Are you borrowing any ideas from other industries that have been helpful?

EF: When I arrived at Johnsonville, my first job was to establish a new innovation process.  Before we could build anything, however, I had to first learn about the company culture, what worked and what didn’t in the past, and what stakeholders at all levels believed were the innovation strengths and opportunities of the organization. I was determined to build a principle-driven innovation process that could help us stretch and grow, but also one that would be embraced by the company culture, and would be customized to Johnsonville’s specific innovation goals. In collaboration with other leaders, we established a “light” version of Stage Gate at Johnsonville. We are now prioritizing resources more efficiently, building stronger business cases, and growing a stronger innovation pipeline that is already starting to bear fruit. And just as importantly, the innovative spirit of our culture is unleashed, as people from across the organization participate.

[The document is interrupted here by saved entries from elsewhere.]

(* ===== verification/ObjectInfo.v ===== *)
(** * Which version of an object a request sees ([cmd/erasure-object.go])

    [getObjectFileInfo] reads the metadata of an object from all disks, reduces it
    to the version a quorum agrees on, keeps the disks that have that version, asks
    for a heal of the others, and deletes an object that too few disks hold to ever
    be read.  Without a version ID the latest version is found by merging the
    journals ([readAllXL]), otherwise every disk looks its version up. *)

From S2P Require Import Prelude Erasure FileInfo Quorum Distribution Restore Inline XLMeta XLMerge XLRead.
From S2P Require Import Bitrot Healing ParallelRead ErasureIO ObjectStream HTTPRange ObjectRead.

Definition fi_with_Data (f : FileInfo) (data : bytes) : FileInfo :=
  match f with
  | mkFileInfo v n vid il d ts ton tr tv er dd x1 mt sz md w meta ps ei mk rs _ nv sm fr ix dm =>
    mkFileInfo v n vid il d ts ton tr tv er dd x1 mt sz md w meta ps ei mk rs data nv sm fr ix dm
  end.
Definition fi_with_DiskMTime (f : FileInfo) (t : time) : FileInfo :=
  match f with
  | mkFileInfo v n vid il d ts ton tr tv er dd x1 mt sz md w meta ps ei mk rs da nv sm fr ix _ =>
    mkFileInfo v n vid il d ts ton tr tv er dd x1 mt sz md w meta ps ei mk rs da nv sm fr ix t
  end.

(** What the metadata path uses of [StorageAPI].  [ReadXL] includes
    [LoadOrConvert] of the buffer it reads: the journal and the disk's time. *)
Class DiskMeta (D : Type) := {
  ReadXL : D -> string -> string -> bool -> result (xlMetaV2 * time);
  ReadVersion : D -> string -> string -> string -> bool -> FileInfo * option error;
  DeleteVersion : D -> string -> string -> FileInfo -> bool -> D * option error
}.

Definition uitstorMetaBucket : string := ".uitstor.sys".

Section Info.
Context `{XLLib} `{Msgp} `{HttpTime} `{MapOrder} {D : Type} `{DiskMeta D}.
Context (bucket object : string).

(** ** The latest version of the journals *)

Definition read_journal (readData : bool) (disk : option D) : result (xlMetaV2 * time) :=
  match disk with
  | None => Err errDiskNotFound
  | Some disk => ReadXL disk bucket object readData
  end.

Definition outcome_err {A} (r : result A) : option error := match r with Ok _ => None | Err e => Some e end.

(** The errors when no version could be read: those of the disks, and [err]. *)
Definition fill_errs (err : error) (errs : list (option error)) : list (option error) :=
  (fun e => match e with None => Some err | Some _ => e end) <$> errs.

(** The entry of a disk, against the latest version [lfi]. *)
Definition disk_entry (readData : bool) (lfi : FileInfo) (r : result (xlMetaV2 * time))
  : option (FileInfo * option error) :=
  match r with
  | Err e => Some (zero_FileInfo, Some e)
  | Ok (xl, diskMTime) =>
      f ← xl_ToFileInfo xl bucket object "";
      Some match f with
           | Err e => (zero_FileInfo, Some e)
           | Ok f =>
               if FileInfo_IsValid f && bool_decide (fi_ModTime f = fi_ModTime lfi) then
                 let versionID := if bool_decide (fi_VersionID f = "") then nullVersionID else fi_VersionID f in
                 let f := if readData then fi_with_Data f (default [] (find (xl_data xl) versionID)) else f in
                 (fi_with_DiskMTime f diskMTime, None)
               else (f, None)
           end
  end.

(** [None] is a panic of a conversion or of the merge. *)
Definition readAllXL (disks : list (option D)) (readData : bool) : option (list FileInfo * list (option error)) :=
  let outcomes := read_journal readData <$> disks in
  let errs := outcome_err <$> outcomes in
  let metas := (fun r : result (xlMetaV2 * time) =>
                  match r with
                  | Ok (_, diskMTime) => fi_with_DiskMTime zero_FileInfo diskMTime
                  | Err _ => zero_FileInfo
                  end) <$> outcomes in
  let versions := (fun r : result (xlMetaV2 * time) =>
                     match r with Ok (xl, _) => xl_versions xl | Err _ => [] end) <$> outcomes in
  let readQuorum := (len disks + 1) / 2 in
  match mergeXLV2Versions readQuorum false 1 versions with
  | Merged versions =>
      lfi ← xl_ToFileInfo (mkXL versions [] 0) bucket object "";
      match lfi with
      | Err e => Some (metas, fill_errs e errs)
      | Ok lfi =>
          if negb (FileInfo_IsValid lfi) then Some (metas, fill_errs errCorruptedFormat errs)
          else
            entries ← mapM (disk_entry readData lfi) outcomes;
            Some (entries.*1, entries.*2)
      end
  | MergePanic | MergeNoFuel => None
  end.

(** ** Deleting a version on all disks *)

Definition deleteObjectVersion (canceled : bool) (disks : list (option D)) (writeQuorum : Z) (fi : FileInfo)
    (forceDelMarker : bool) : list (option D) * option error :=
  let results := (fun disk : option D =>
                    match disk with
                    | None => (None, Some errDiskNotFound)
                    | Some disk => let '(disk, err) := DeleteVersion disk bucket object fi forceDelMarker in
                                   (Some disk, err)
                    end) <$> disks in
  (results.*1, reduceWriteQuorumErrs canceled (results.*2) objectOpIgnoredErrs writeQuorum).

(** [FileInfo{VersionID: id}]. *)
Definition fi_of_version (id : string) : FileInfo :=
  mkFileInfo "" "" id false false "" "" "" "" false "" false 0 0 0 0 ∅ [] zero_ErasureInfo false
    zero_ReplicationState [] 0 0 false 0 0.

Definition deleteIfDangling (now : time) (canceled : bool) (disks : list (option D)) (metaArr : list FileInfo)
    (errs dataErrs : list (option error)) (versionID : string)
  : option (list (option D) * FileInfo * option error) :=
  '(m, dangling) ← isObjectDangling now metaArr errs dataErrs;
  Some (if dangling : bool then
          let id := if bool_decide (versionID = "") then fi_VersionID m else versionID in
          ((deleteObjectVersion canceled disks 1 (fi_of_version id) false).1, m,
           Some (if bool_decide (versionID = "") then errFileNotFound else errFileVersionNotFound))
        else (disks, m, None)).

(** ** The version a request sees *)

Context (sha256_hex : string -> string) (formatHTTP : time -> string) (scParity : string -> Z).
Context (now : time) (canceled healing : bool) (defaultParityCount : Z).

(** The disks afterwards, whether a heal was asked for, and what is returned. *)
Record info_result := mkInfo {
  ir_disks : list (option D);
  ir_heal : bool;
  ir_res : FileInfo * list FileInfo * list (option D) + ObjectErr
}.

(** The error path, with the deletion of a dangling object: [err] is what is
    returned unless [derr_wins] and the object was dangling. *)
Definition info_error (disks : list (option D)) (metaArr : list FileInfo) (errs : list (option error))
    (versionID : string) (err : error) (derr_wins : bool) : option info_result :=
  '(disks, err) ←
    (if errors_Is (Some err) (Some errErasureReadQuorum) && negb (String.prefix uitstorMetaBucket bucket) then
       '(disks, _, derr) ← deleteIfDangling now canceled disks metaArr errs [] versionID;
       Some (disks, match derr with Some derr => if derr_wins then derr else err | None => err end)
     else Some (disks, err));
  Some (mkInfo disks false (inr (default (PlainErr err) (toObjectErr (Some err) [bucket; object])))).

(** The entries that do not have the version: their metadata and disk are
    dropped, and they count as missing. *)
Fixpoint drop_missing (fi : FileInfo) (errs : list (option error)) (metaArr : list FileInfo)
    (onlineDisks : list (option D)) : option (list FileInfo * list (option D) * Z) :=
  match errs with
  | [] => Some (metaArr, onlineDisks, 0)
  | err :: errs =>
      match metaArr, onlineDisks with
      | meta :: metaArr, disk :: onlineDisks =>
          '(metas, disks, missing) ← drop_missing fi errs metaArr onlineDisks;
          Some (if errors_Is err (Some errFileNotFound) then (meta :: metas, disk :: disks, missing + 1)
                else if FileInfo_IsValid meta && bool_decide (fi_ModTime meta = fi_ModTime fi)
                then (meta :: metas, disk :: disks, missing)
                else (zero_FileInfo :: metas, None :: disks, missing + 1))
      | _, _ => None
      end
  end.

(** The metadata and the errors of the disks. *)
Definition read_metas (disks : list (option D)) (versionID : string) (readData : bool)
  : option (list FileInfo * list (option error)) :=
  if bool_decide (versionID = "") then readAllXL disks readData
  else Some (readAllFileInfo (fun d => ReadVersion d bucket object versionID readData) disks).

Definition getObjectFileInfo (disks : list (option D)) (versionID : string) (readData : bool)
  : option info_result :=
  '(metaArr, errs) ← read_metas disks versionID readData;
  quorum ← objectQuorumFromMeta scParity canceled metaArr errs defaultParityCount;
  match quorum with
  | Err err => info_error disks metaArr errs versionID err true
  | Ok (readQuorum, _) =>
      match reduceReadQuorumErrs canceled errs objectOpIgnoredErrs readQuorum with
      | Some reducedErr => info_error disks metaArr errs versionID reducedErr false
      | None =>
          '(onlineDisks, modTime) ← listOnlineDisks disks metaArr errs;
          match pickValidFileInfo sha256_hex formatHTTP metaArr modTime readQuorum with
          | Err err => Some (mkInfo disks false (inr (PlainErr err)))
          | Ok fi =>
              onlineDisks ← filterOnlineDisksInplace fi metaArr onlineDisks;
              if 0 <? countErrs errs (Some errDiskNotFound)
              then Some (mkInfo disks false (inl (fi, metaArr, onlineDisks)))
              else
                '(metaArr, onlineDisks, missingBlocks) ← drop_missing fi errs metaArr onlineDisks;
                let heal := negb (fi_Deleted fi) && (0 <? missingBlocks) && (missingBlocks <? readQuorum)
                            && negb healing in
                Some (mkInfo disks heal (inl (fi, metaArr, onlineDisks)))
          end
      end
  end.
End Info.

Are you rethinking anything in light of COVID-19 and the rush to keep stores stocked? Does that free up certain restraints that are typically there or, rather, does it make concepting more conservative?

EF: Consumers are shifting their consumption patterns to more at-home meals. They want comfort and familiarity. Sausage is a great way to bring crave-able flavor to any dish, so the category is seeing an increased interest. In terms of concept work and the new product development process, we will continue to focus our efforts on meeting consumer needs as they evolve. The main challenge we face in our innovation process due to social distancing, is getting high-quality consumer feedback, which we prefer to do in person. We are getting very creative with online research methods, and we’re pleasantly surprised by how much we’re still able to learn this way.